The new ownership group reached an agreement in principle this April to acquire the property from Ottawa, after a protracted legal stalemate over the future of the former military base.
“I believe it’s a true blessing,” Long Plain First Nation Chief Dennis Meeches said.
Public consultations over the next several months will inform the First Nations’ plans for their part of the coveted real estate nestled between the affluent Tuxedo and River Heights residential areas, Meeches said.
The rest of the property, owned by Canada Lands Co., a Crown corporation, may focus on medium- and low-density residential development, the rendering suggests.
The neglected property became an eyesore during the decade-long a legal battle between the federal government, which planned to sell the land, and several First Nations, which claimed treaty rights to the property. The court case was abandoned by the Stephen Harper government in 2015.
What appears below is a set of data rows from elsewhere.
Lemma hole_correct s sv u :
  io_pre as_ v s sv u → writing u = false → fblock s (sv_i sv) (uio_offset u / 512) = 0 →
  uio_offset u mod 512 = 0 → 512 ≤ uio_resid u →
  wp (in_mem (uiomovezeros as_ 512 u)) (io_post as_ v s sv u 512) s.
Proof.
  intros Hpre Hw Hb Hal Hres. pose proof Hpre as [P1 P2 P3 P4 P5 P6].
  assert (uio_rwflg u = UIO_READ) as Hflg by (unfold writing in Hw; by destruct (uio_rwflg u)).
  assert (∀ m', file_step v s (set_hw m' (sfs_device s) s) sv sv) as Hst
    by (intros m'; apply file_step_hw; [done..|by apply dev_with_refl, P1]).
  assert (∀ m' xs, Z.of_nat (length xs) ≤ 512 → xs = replicate (length xs) 0 →
    data_moved s sv u xs (set_hw m' (sfs_device s) s) sv) as Hmv.
  { intros m' xs Hl Hx. unfold data_moved. rewrite Hflg. split_and!; try done. rewrite (slice_zeros s); [done|done|done|done|lia|done]. }
  apply wp_in_mem. unfold uiomovezeros. rewrite Hflg. wp_check.
  apply zeros_loop_transfer; [done|done|lia|lia|..].
  - intros u' m' Htr. exists sv, (replicate 512 0), u', m'. split_and!; try done; [|congruence|by left].
    by apply Hmv.
  - intros xs u1 m1 u' m' Hseg Htr Hx Hle Hstop. exists sv, xs, u1, m1. split_and!; try done; [by apply Hmv|congruence|].
    right. split; [by left|done].
Qed.

Lemma direct_correct s sv u b :
  io_pre as_ v s sv u → b = fblock s (sv_i sv) (uio_offset u / 512) → b ≠ 0 → uio_offset u / 512 < MAXBLOCKS →
  uio_offset u mod 512 = 0 → 512 ≤ uio_resid u →
  wp ('(result, u1) ← sfs_rwblock (uio_xfer as_) (set_cursor (b * 512) 512 u);
      mret (result, restored (b * 512) u u1)) (io_post as_ v s sv u 512) s.
Proof.
  intros Hpre -> Hnz Hmax Hal Hres. pose proof Hpre as [P1 P2 P3 P4 P5 P6].
  assert (0 ≤ uio_offset u / 512) as Hn by (by apply Z.div_pos).
  destruct (data_block s (sv_i sv) P1 P3 (uio_offset u / 512)) as (Hb & _ & x & Hx & Hl & _); [done..|].
  set (b := fblock s (sv_i sv) (uio_offset u / 512)) in *. set (u0 := set_cursor (b * 512) 512 u).
  assert (ready as_ (umem s) u0) as Hr0 by (by apply cursor_ready). pose proof (proj1 P4) as Hok.
  unfold sfs_rwblock. wp_go. apply wp_lock_held; [apply P1|]. wp_check. destruct (uio_rwflg u) eqn:Hflg.
  - apply (wp_read_uio 10 s u0 b x); try done; [apply P1|..].
    + intros d' u1 m1 Hd Htr%(transfer_restored u) ; [|done..]. wp_go.
      destruct (file_step_hw v s sv P1 P2 P3 m1 d' Hd) as [Hst Hdk].
      exists sv, x, (restored (b * 512) u u1), m1. split_and!; try done; [|lia|congruence|left; split_and!; try done; lia].
      unfold data_moved. rewrite Hflg. split_and!; try done. rewrite slice_block by (done || lia).
      unfold block_bytes. fold b. destruct (Z.eqb_spec b 0); [done|]. rewrite Hx, Hal. simpl. by rewrite firstn_all.
    + intros d' u1 m1 Hd Hseg Hstop%(stopped_restored u); [|done..]. wp_go.
      destruct (file_step_hw v s sv P1 P2 P3 m1 d' Hd) as [Hst Hdk].
      exists sv, [], u, (umem s). split_and!; try done; [by apply transfer_nil| |congruence|].
      * unfold data_moved. by rewrite Hflg.
      * right. split; [by left|done].
    + intros d' Hd Hnh. wp_go.
      replace (restored (b * 512) u u0) with u.
      * apply io_post_stop; [done|by apply io_post_touch|lia|]. unfold io_error. auto.
      * unfold restored, u0, set_cursor. simpl. destruct (ok_resid _ _ Hok). pose proof (ok_small _ _ Hok).
        rewrite Z.mod_small by lia. destruct u. simpl in *. f_equal; lia.
  - destruct (P6 eq_refl) as [Hh Hbm]. apply (wp_write_uio 10 s u0 b x); try done; [apply P1|..].
    + intros d' u1 xs Hd Hlx Htr%(transfer_restored u); [|done..]. wp_go.
      edestruct (file_step_write v s sv P1 P2 P3 (uio_offset u / 512)) as [Hst Hc]; [done|done|exact Hlx| |exact Hd|].
      { destruct Htr as (_ & _ & _ & Hrw). rewrite Hflg in Hrw. destruct Hrw as [_ Hg]. by eapply gather_bytes. }
      exists sv, xs, (restored (b * 512) u u1), (umem s).
      split_and!; try done; [|lia|left; split_and!; try done; lia].
      unfold data_moved. rewrite Hflg. eapply (splice_over s sv P1 P3); [done|lia|reflexivity|].
      rewrite Hal. simpl. destruct (block_bytes_ok s (sv_i sv) P1 P3 (uio_offset u / 512) Hn) as [Hbl _].
      rewrite drop_ge, app_nil_r by lia. exact Hc.
    + intros d' u1 Hd Hseg Hstop%(stopped_restored u); [|done..]. wp_go.
      destruct (file_step_hw v s sv P1 P2 P3 (umem s) d' Hd) as [Hst Hdk].
      exists sv, [], u, (umem s). split_and!; try done; [by apply transfer_nil| |].
      * unfold data_moved. rewrite Hflg. intros i _. rewrite over_nil. by apply content_disk.
      * right. split; [by left|done].
Qed.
The initial rendering shows a dozen commercial buildings lining the west end of Kenaston.
Event-hosting facilities
The first phase of development, around the Kenaston and Taylor Avenue intersection, may consist of a sports facility, hotel, convention centre and gas bar, the initial drawing suggests. Other recreational amenities include a running track and two baseball diamonds.
Real estate would also be set aside northeast of the intersection for commercial and medium-density residential buildings.
Meeches said he wants the site to obtain reserve status and some form of development by Aug. 3, 2021, which is the 150th anniversary of Treaty 1, but he stressed little construction would be complete by then.
“The development of Kapyong will take a very, very long time, probably 10 to 20 years,” Meeches said. “We’re slowly going to see a staging of businesses, commercial activity there, and housing.”
Meeches said he’s excited about building an Indigenous war museum at the barracks to acknowledge the site’s former purpose and the role of Indigenous people in Canada’s military efforts.
He believes the museum would be the first of its kind.
There’s a large demand for a hotel and a convention centre, Meeches said. He hopes they will attract major events to the urban reserve.
The idea to build an Indigenous hospice was first floated by retired Manitoba senator Sharon Carstairs, a longtime advocate of palliative care, Meeches said.
“Hopefully we’ll be able to see that also come to fruition,’ he said.
Kapyong was mostly abandoned in 2004, when the 2nd Battalion Princess Patricia’s Canadian Light Infantry moved from the military barracks to the Canadian Forces Base in Shilo, Man.